(** * sw-appcache-behavior: a shallow embedding of the service-worker runtime
      (src/sw-runtime.mjs) and of the window runtime (src/window-runtime.mjs)

    The two modules share three IndexedDB stores and the Cache Storage of
    the origin.  Both are written with [async]/[await]; here every
    asynchronous function is a computation in the monad [Async], which
    threads the shared [World] and completes either normally or abruptly
    (a thrown exception, i.e. a rejected promise).  Operations that the
    source starts together with [Promise.all] are all run, one after the
    other in the order of the array: a rejection of one does not stop the
    others, and the first rejection is the outcome.  The world after such
    a call is the world when every operation it started has settled.
    The operations started in this way reject with a [TypeError] only, so
    the outcome does not depend on which of them settles first. *)

From Stdlib Require Import String Ascii List Bool Arith ZArith Lia.
Import ListNotations.
Local Open Scope string_scope.
Local Open Scope list_scope.

Set Implicit Arguments.

(* ================================================================== *)
(** * Data model *)
(* ================================================================== *)

(** A parsed manifest, as produced by [makeManifestUrlsAbsolute]:
    [{cache: [...], network: [...], fallback: {prefix: url}}].  The
    [fallback] object is kept as the list of its own properties in
    [Object.keys] order. *)
Record Manifest := {
  cache : list string;
  network : list string;
  fallback : list (string * string)
}.

(** One element of the array stored under a manifest URL:
    [{hash: manifestHash, parsed: parsedManifest}]. *)
Record ManifestVersion := {
  hash : string;
  parsed : Manifest
}.

(** The part of a [Request] the two modules read or set. *)
Record Request := {
  req_url : string;
  req_method : string;
  req_headers : list (string * string);
  req_mode : string;
  req_referrer : string;
  req_credentials : string;
  req_redirect : string;
  req_cache : string
}.

(** The part of a [Response] the two modules read. *)
Record Response := {
  res_type : string;
  res_status : nat;
  res_url : string;
  res_headers : list (string * string);
  res_body : string
}.

(** [response.ok]: the status is in the range 200-299. *)
Definition ok (response : Response) : bool :=
  Nat.leb 200 (res_status response) && Nat.leb (res_status response) 299.

(** [Response.error()]: a network-error response. *)
Definition Response_error : Response :=
  {| res_type := "error"; res_status := 0; res_url := "";
     res_headers := []; res_body := "" |}.

(** A [FetchEvent]. [clientId] is the empty string when the platform
    gives none. *)
Record FetchEvent := {
  request : Request;
  clientId : string
}.

(** A [Client] of the service worker. *)
Record Client := {
  client_id : string;
  client_url : string
}.

(** What a [throw] or a rejected promise carries. *)
Inductive JsError :=
| TypeError
| NetworkError
| Error (message : string).

(* ------------------------------------------------------------------ *)
(** ** JavaScript helpers on strings, arrays and objects *)

(** Truthiness of a string: every string but [''] is truthy. *)
Definition nonempty (s : string) : bool := negb (s =? "").

(** Truthiness of a value that is a string or [undefined]; yields the
    string when it is truthy. *)
Definition truthy (v : option string) : option string :=
  match v with
  | Some s => if nonempty s then Some s else None
  | None => None
  end.

(** [value === s] for a value that is a string or [null]. *)
Definition strictly_equal (value : option string) (s : string) : bool :=
  match value with
  | Some v => v =? s
  | None => false
  end.

(** [array.includes(x)] on an array of strings. *)
Definition includes (array : list string) (x : string) : bool :=
  existsb (String.eqb x) array.

(** [array.includes(x)] on an array whose elements are strings or
    [undefined], searched for a string. *)
Definition includes_opt (array : list (option string)) (x : string) : bool :=
  existsb (fun y => match y with Some s => String.eqb x s | None => false end)
          array.

(** [fullUrl.startsWith(urlPrefix)]. *)
Definition startsWith (fullUrl urlPrefix : string) : bool :=
  String.prefix urlPrefix fullUrl.

(** [haystack.includes(needle)] on strings. *)
Fixpoint str_includes (haystack needle : string) : bool :=
  String.prefix needle haystack ||
  match haystack with
  | EmptyString => false
  | String _ rest => str_includes rest needle
  end.

(** [Object.keys(object)]. *)
Definition Object_keys (V : Type) (object : list (string * V)) : list string :=
  map fst object.

(** [object[key]], [undefined] ([None]) when [key] is no own property. *)
Fixpoint prop_get (V : Type) (object : list (string * V)) (key : string)
  : option V :=
  match object with
  | [] => None
  | (k, v) :: rest => if String.eqb key k then Some v else prop_get rest key
  end.

(** [object[key] = value]: an existing property keeps its place. *)
Fixpoint prop_set (V : Type) (object : list (string * V)) (key : string)
  (value : V) : list (string * V) :=
  match object with
  | [] => [(key, value)]
  | (k, v) :: rest =>
      if String.eqb key k then (k, value) :: rest
      else (k, v) :: prop_set rest key value
  end.

(** [headers.get(name)]; header names are spelled as the source spells
    them. *)
Definition headers_get (headers : list (string * string)) (name : string)
  : option string :=
  prop_get headers name.

(** [array[array.length - 1]], [undefined] on the empty array. *)
Definition last_elem (A : Type) (array : list A) : option A :=
  match rev array with
  | [] => None
  | x :: _ => Some x
  end.

(* ------------------------------------------------------------------ *)
(** ** IndexedDB stores (idb-keyval) *)

(** An object store: keys are strings, iterated in ascending key order. *)
Definition Store (V : Type) := list (string * V).

Fixpoint store_get (V : Type) (key : string) (s : Store V) : option V :=
  match s with
  | [] => None
  | (k, v) :: rest => if String.eqb key k then Some v else store_get key rest
  end.

Fixpoint store_set (V : Type) (key : string) (value : V) (s : Store V)
  : Store V :=
  match s with
  | [] => [(key, value)]
  | (k, v) :: rest =>
      match String.compare key k with
      | Eq => (key, value) :: rest
      | Lt => (key, value) :: (k, v) :: rest
      | Gt => (k, v) :: store_set key value rest
      end
  end.

Definition store_del (V : Type) (key : string) (s : Store V) : Store V :=
  filter (fun kv => negb (String.eqb key (fst kv))) s.

Definition store_keys (V : Type) (s : Store V) : list string := map fst s.

(* ------------------------------------------------------------------ *)
(** ** Cache Storage *)

(** A [Cache]: request URL to stored response. *)
Definition Cache := list (string * Response).

(** [caches]: cache name to cache, in creation order. *)
Definition CacheStorage := list (string * Cache).

(** [caches.open(name)]: creates the cache when there is none. *)
Definition storage_open (name : string) (cs : CacheStorage) : CacheStorage :=
  match prop_get cs name with
  | Some _ => cs
  | None => cs ++ [(name, [])]
  end.

(** [cache.put(url, response)] on the cache called [name]. *)
Fixpoint storage_put (name url : string) (response : Response)
  (cs : CacheStorage) : CacheStorage :=
  match cs with
  | [] => []
  | (n, c) :: rest =>
      if String.eqb name n then (n, prop_set c url response) :: rest
      else (n, c) :: storage_put name url response rest
  end.

(** [caches.match(url)]: the first cache, in creation order, with an
    entry for [url]. *)
Fixpoint storage_match_any (url : string) (cs : CacheStorage)
  : option Response :=
  match cs with
  | [] => None
  | (_, c) :: rest =>
      match prop_get c url with
      | Some r => Some r
      | None => storage_match_any url rest
      end
  end.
-- -- --
→ **Goal of the exercise**
All lines holding the word "them" must be copied from the data.

→ **Answer area**
    the outcome does not depend on which of them settles first. *)
    them. *)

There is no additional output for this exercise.